The long-term (2001-2011) price different of QL is about 10 times and LAYHONG is about 5 times, QL has better price growth prospect in long-term. The near-term (2010-2011) price different of QL is about 2 times and LAYHONG is about 3 times, LAYHONG has better price growth prospect and expect higher price volatility in near-term.

Financial Summary
QL's Financial Summary
LAYHONG's Financial Summary
By looking into detail of the financial summary of both companies, you should understood why investment community giving QL such a high valuation: It demonstrated consistence earning power and average return on equity around 20%.

It is right that LAYHONG has much better return in the past three years, but I have no clue about LAYHONG's ability to maintain it's grow momentum as it's business was sensitive to grain price such as corn and soya. A hike in price of grain will eat up LAYHONG's 3.5% profit margin.

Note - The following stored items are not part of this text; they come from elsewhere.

Lemma yaml_sheets_spec (wb0 : Workbook) (h : Z) :
  1 <= h ->
  forall names wb acc,
    (forall n, In n names -> exists s, workbook_getitem wb0 n = Ok s) ->
    sheets_reaching h wb0 wb ->
    exists data wb',
      yaml_sheets float_repr wb h names acc = (Ok data, wb')
      /\ sheets_reaching h wb0 wb'
      /\ (forall n s, workbook_getitem wb0 n = Ok s ->
            In n names \/ workbook_getitem wb n = Ok (reach_row h s) ->
            workbook_getitem wb' n = Ok (reach_row h s))
      /\ (forall n recs, In (n, recs) data ->
            In (n, recs) acc
            \/ exists sheet,
                 workbook_getitem wb0 n = Ok sheet
                 /\ forall r, In r recs -> yaml_record float_repr sheet h r).
Proof.
  intros Hh. induction names as [|n0 rest IH]; intros wb acc Hall Hinv.
  - exists acc, wb. split; [reflexivity|]. split; [exact Hinv|].
    split; [|auto]. intros n s _ [[]|H]. exact H.
  - destruct (Hall n0 (or_introl eq_refl)) as [s0 Hs0].
    destruct Hinv as [Hnames [Hdefs Hsheets]].
    assert (Hcur : exists s, workbook_getitem wb n0 = Ok s
                     /\ reach_row h s = reach_row h s0
                     /\ forall r, yaml_record float_repr s h r ->
                                  yaml_record float_repr s0 h r).
    { destruct (Hsheets n0 s0 Hs0) as [H|H].
      - exists s0. auto.
      - exists (reach_row h s0). split; [exact H|].
        split; [apply reach_row_idempotent|].
        intros r. apply yaml_record_reached. }
    destruct Hcur as [s [Hs [Hreach Hrec]]].
    destruct (yaml_sheet_records s h Hh) as [recs0 [Hrun0 Hrecs0]].
    rewrite Hreach in Hrun0.
    set (wb1 := with_sheet wb n0 (reach_row h s0)).
    assert (Hget1 : forall n,
               workbook_getitem wb1 n
               = if String.eqb n n0 then Ok (reach_row h s0)
                 else workbook_getitem wb n).
    { intros n. subst wb1. rewrite getitem_with_sheet. now rewrite Hs. }
    assert (Hinv1 : sheets_reaching h wb0 wb1).
    { split; [|split].
      - subst wb1. now rewrite sheetnames_with_sheet.
      - exact Hdefs.
      - intros n s' Hn. rewrite Hget1.
        destruct (String.eqb n n0) eqn:E; [|now apply Hsheets].
        apply String.eqb_eq in E. subst n. right. congruence. }
    destruct (IH wb1 (Dict.set String.eqb acc n0 recs0)
                 (fun n Hn => Hall n (or_intror Hn)) Hinv1)
      as [data [wb' [Hrun [Hinv' [Hdone Hin]]]]].
    exists data, wb'. split.
    { cbn [yaml_sheets]. rewrite Hs, Hrun0. exact Hrun. }
    split; [exact Hinv'|]. split.
    + intros n s' Hn Hor. apply (Hdone n s' Hn).
      rewrite Hget1. destruct (String.eqb n n0) eqn:E.
      * apply String.eqb_eq in E. subst n. right. congruence.
      * destruct Hor as [[Heq|Hr]|Hr]; auto.
        subst n. rewrite String.eqb_refl in E. discriminate.
    + intros n recs Hnr.
      destruct (Hin n recs Hnr) as [Hacc|Hnew]; [|now right].
      apply (DictFacts.in_set String.eqb string_eqb_spec) in Hacc.
      destruct Hacc as [Heq|Hacc]; [|now left].
      injection Heq as -> ->. right. exists s0. auto.
Qed.

Lemma sheets_reaching_refl (h : Z) (wb : Workbook) : sheets_reaching h wb wb.
Proof. split; [reflexivity|]. split; [reflexivity|]. auto. Qed.

(** The YAML export for a header row from 1 on: the extraction and the
    loop over the rows go through, every sheet reaches the header row, and
    what remains is the writing of the file. *)
Lemma export_to_yaml_eq (w : world) (out : string) (override : option Z) :
  let this := self w in
  let h := resolve_header_row override this in
  1 <= h ->
  exists d data wb',
    extract float_repr (workbook this) (path_name (excel_file this)) h = Ok d
    /\ sheets_reaching h (workbook this) wb'
    /\ (forall n s, workbook_getitem (workbook this) n = Ok s ->
          workbook_getitem wb' n = Ok (reach_row h s))
    /\ (forall n recs r, In (n, recs) data -> In r recs ->
          exists sheet,
            workbook_getitem (workbook this) n = Ok sheet
            /\ yaml_record float_repr sheet h r)
    /\ export_to_yaml float_repr out override w
       = let grown := {| excel_file := excel_file this;
                         workbook := wb';
                         schema := schema this;
                         header_row := header_row this |} in
         match open_for (files w) Writing out with
         | Ok l =>
             (Ok tt,
              {| self := grown;
                 files := write_file (files w) l (YamlText d data) |})
         | Raise e => (Raise e, {| self := grown; files := files w |})
         end.
Proof.
  intros this h Hh. subst this h.
  destruct (extract_spec float_repr (workbook (self w))
              (path_name (excel_file (self w))) _ Hh) as [d [shs [Hd _]]].
  destruct (yaml_sheets_spec (workbook (self w)) _ Hh
              (sheetnames (workbook (self w))) (workbook (self w)) []
              (sheetnames_getitem _) (sheets_reaching_refl _ _))
    as [data [wb' [Hdata [Hinv [Hdone Hin]]]]].
  exists d, data, wb'. split; [exact Hd|]. split; [exact Hinv|].
  split; [|split].
  - intros n s Hn. apply (Hdone n s Hn). left.
    eapply getitem_sheetnames. exact Hn.
  - intros n recs r Hn Hr. destruct (Hin n recs Hn) as [[]|[sheet [Hs Hrec]]].
    exists sheet. auto.
  - unfold export_to_yaml, extract_structure, mbind, get_self, lift,
      on_workbook, write.
    cbn [resolve_header_row]. rewrite Hd, Hdata. cbn [self files].
    now destruct (open_for (files w) Writing out).
Qed.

Please take note that QL increase it's weighted average shares year on year, but the increment mostly via share-split and bonus issue where increment of weighted average shares of LAYHONG via private placement and options exercised of Executive Share Options Scheme (ESOS).

As conclusion, the ultimate winner of this comparison is QL.

How Much QL Worth?
Given the company CAGR of EPS is 15% (approximately 18.46% in the past 5 years) and Dividend Per Share is 12% in the next 10 years, the EPS of the company will be RM$0.317 in 2020 (included adjustment of 2 bad years in 10 which reduce 30% of group's net profit) and the forecast dividends received over the 10 years period totaling RM$0.52 (included adjustment of 2 bad years).

If the stock price of QL sell at 15 times earning in 2021, it is RM$4.76 and included total dividends received, it is RM$5.28 per share. Given annual 6% inflation rate in next 10 years, the discounted rate is 0.591898. So, RM$5.28 discounted to today price, it is RM$3.13 per share.

The discounted price is merely 6.28% higher comparing to today (18 November 2011) closing price RM$2.93. I don't think the stock is undervalued at the moment, what do you think?

Disclaimer

The author writing this blog is for personal records and information sharing purpose only, it is not professional investment advices. The author specifically disclaim any implied warranties of merchantability or fitness for a particular purpose. Neither the author shall be liable for any loss of profit or any commercial damages, including but not limited to special, incidental, consequential, or other damages.